According to Rob LoCascio, generative AI and large language models (LLMs) have surpassed rules-based assistants like Alexa and Siri, and are expected to revolutionize how marketers interact with their target audiences. Many believe that generative AI will have a significant impact on business, comparable to the invention of the PC. This opinion was recently shared by the Rob on CNBC. To avoid investing time and resources in fruitless endeavors like Alexa, it is also essential to consider the lessons learned from past AI models’ ineffective implementations.


The data model and the data set are the two most crucial components of AI applications. Results are produced using a model and data collection (such as OpenAI’s LLM). A lot of attention is being paid to models right now as a result of high-profile debuts like ChatGPT. However, companies and customers will never achieve their desired results without the proper fusion of models and data sets. 

The quality of generative AI’s outputs or results depends on how well the model underlying them and the data feeding them match. Let’s imagine you work for a healthcare organization and want to offer personalized COVID safety recommendations ahead of the cold and flu season based on the city or state of your consumers. Let’s also assume that you’ve chosen the best model and are confident in its ability to produce words in the appropriate tone of voice, without prejudice toward any particular set of individuals, and even integrate with your backend systems to remind customers to make appointments or assist them in doing so. 
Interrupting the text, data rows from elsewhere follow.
Lemma public_note_texts_ok {E} (notes : OutputNotes) (i : nat) (n : Note) : note_wf n -> on_notes notes !! i = Some (PublicNote n) ->
  exists m r a rest, public_note_texts (E := E) notes i = Ok (m, r, a :: rest).
Proof.
  intros ((Hv & Hlen & _) & _) Hi. unfold public_note_texts, get_note. rewrite Hi. cbn [expect mbind res_bind].
  rewrite prepare_assets_ok by done. cbn [mbind res_bind]. destruct (na_assets (note_assets n)); [cbn in Hlen; lia|].
  by eexists _, _, _, _.
Qed.

Lemma public_note_texts_panics {E} (notes : OutputNotes) (i : nat) : (forall n, on_notes notes !! i <> Some (PublicNote n)) ->
  public_note_texts (E := E) notes i = Panic.
Proof.
  intros Hi. unfold public_note_texts, get_note. destruct (on_notes notes !! i) as [[n|n]|] eqn:Hn; [|done|done].
  by destruct (Hi n).
Qed.

(** The procedure that creates the notes of a test is made when the first three notes are
    public, and panics otherwise. *)
Theorem output_notes_data_procedure_spec {E} (notes : OutputNotes) (Hwf : forall n, PublicNote n ∈ on_notes notes -> note_wf n) :
  (exists text, output_notes_data_procedure (E := E) notes = Ok text) /\
    (forall i, (i < 3)%nat -> exists n, on_notes notes !! i = Some (PublicNote n)) \/
  output_notes_data_procedure (E := E) notes = Panic /\
    (exists i, (i < 3)%nat /\ forall n, on_notes notes !! i <> Some (PublicNote n)).
Proof.
  assert (Hcase : forall i, (exists m r a rest n, public_note_texts (E := E) notes i = Ok (m, r, a :: rest) /\
            on_notes notes !! i = Some (PublicNote n)) \/
          public_note_texts (E := E) notes i = Panic /\ forall n, on_notes notes !! i <> Some (PublicNote n)).
  { intros i. destruct (on_notes notes !! i) as [[n|n]|] eqn:Hi.
    - left. destruct (public_note_texts_ok (E := E) notes i n) as (m & r & a & rest & Hok); [|done|].
      { apply Hwf. by apply list_elem_of_lookup_2 in Hi. }
      by eexists _, _, _, _, _.
    - right. split; [|done]. apply public_note_texts_panics. intros n'. by rewrite Hi.
    - right. split; [|done]. apply public_note_texts_panics. intros n'. by rewrite Hi. }
  unfold output_notes_data_procedure.
  destruct (Hcase 0%nat) as [(m0 & r0 & a0 & l0 & n0 & -> & H0)|[-> H0]]; [|right; split; [done|by exists 0%nat; split; [lia|]]].
  destruct (Hcase 1%nat) as [(m1 & r1 & a1 & l1 & n1 & -> & H1)|[-> H1]]; [|right; split; [done|by exists 1%nat; split; [lia|]]].
  destruct (Hcase 2%nat) as [(m2 & r2 & a2 & l2 & n2 & -> & H2)|[-> H2]]; [|right; split; [done|by exists 2%nat; split; [lia|]]].
  left. split; [by eexists|]. intros [|[|[|i]]] Hi; [by exists n0|by exists n1|by exists n2|lia].
Qed.

(** The address of the data of a consumed note is that of the memory layout, for every
    note a transaction may consume. *)
Theorem consumed_note_data_ptr_spec {E} (i : Z) (Hi : 0 <= i < MAX_INPUT_NOTES_PER_TX) :
  consumed_note_data_ptr (E := E) i = Ok (mem_addr (MemConsumed i 0)).
Proof.
  unfold consumed_note_data_ptr, mul_w, add_w. cbn [mem_addr]. unfold consumed_note_ptr, CONSUMED_NOTE_DATA_SECTION_OFFSET, NOTE_MEM_SIZE.
  unfold MAX_INPUT_NOTES_PER_TX in Hi. rewrite decide_True by lia. cbn [mbind res_bind]. rewrite decide_True by lia. f_equal. lia.
Qed.
End procedure_lemmas.

(** *** Runs *)

Section run_lemmas.
Context `{F : Field} {FL : FieldLaws F} {C : Crypto} {SML : SmtLaws C} {SSL : SimpleSmtLaws C} {MK : Merkle} {MKL : MerkleLaws MK}
  {AS : Assembly} {P : Programs} {FE : Features} {D : Display} {B : Build} {V : Vm} {VL : VmLaws V} {VA : VmAdvice}
  {A : Advice} {AL : AdviceLaws A} {AM : AdviceMerge} {AML : AdviceMergeLaws AM} {S : Stacks} {SL : StacksLaws S} {L : Linker}
  {TA : TextAssembler} {PR : Processor} {PRL : ProcessorLaws PR} {OS : Os}.

(** The map of procedures does not depend on the error type. *)
Lemma index_procedures_err {E E'} store root ids result m :
  index_procedures (E := E) store root ids result = Ok m -> index_procedures (E := E') store root ids result = Ok m.
Proof.
  revert result. induction ids as [|i ids IH]; intros result; cbn [index_procedures]; [by intros [= ->]|].
  destruct (NodeIndex_new PROCEDURE_TREE_DEPTH i) as [index| |]; [|done|done]. cbn [expect_ok mbind res_bind].
  destruct (get_node store root index) as [r| |]; [|apply IH|done]. case_decide; [by intros [= ->]|apply IH].
Qed.
Lemma mock_host_new_err {E E'} stub adv h : mock_host_new (E := E) stub adv = Ok h -> mock_host_new (E := E') stub adv = Ok h.
Proof.
  unfold mock_host_new, procedure_map_new. intros H. apply bind_ok in H as (m & Hm & H).
  apply (index_procedures_err (E' := E')) in Hm. rewrite Hm. cbn [mbind res_bind]. by injection H as <-.
Qed.

Lemma host_new_eq {E} stub adv : host_new (E := E) stub adv =
  (proc_index_map ← procedure_map_new (stub_code_root stub) adv; Ok (mkHost adv (tracker_new stub) proc_index_map [])).
Proof. reflexivity. Qed.
Lemma host_new_provider {E} stub adv h : host_new (E := E) stub adv = Ok h -> adv_provider h = adv.
Proof.
  rewrite host_new_eq. intros (m & _ & H)%bind_ok.
  apply (f_equal (fun r => match r with Ok x => adv_provider x | _ => adv end)) in H. symmetry. exact H.
Qed.

Lemma run_tx_runs tx inputs si adv h : get_kernel_inputs ExecutionError tx = Ok (si, adv) ->
  mock_host_new (E := ExecutionError) (stub_of_account (ti_account (pr_inputs tx))) (AdviceInputs_extend adv inputs) = Ok h ->
  run_tx_with_inputs tx inputs = run_process mock_call (pr_program tx) si h.
Proof. intros Hk Hh. unfold run_tx_with_inputs. rewrite (bind_step _ _ _ Hk). exact (bind_step _ _ _ Hh). Qed.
However, you use discussions from the public internet to create the COVID information you send your consumers. If your intention was to produce reliable, practical healthcare advice, you’ve already failed because there is much too much inaccurate material and noise online concerning COVID. The data set may not have matched the model you chose to communicate with your audience. 

Similar to Alexa’s Skills, none of the brands that attempted to employ them ever found success because Amazon was Amazon and only Amazon. The main goal has always been to increase your Amazon purchases rather than to promote other platforms’ businesses. The Amazon use cases remained the model’s primary focus. The objectives that restaurant and transportation brands (and their end users) sought to accomplish with Alexa were never intended to be achieved.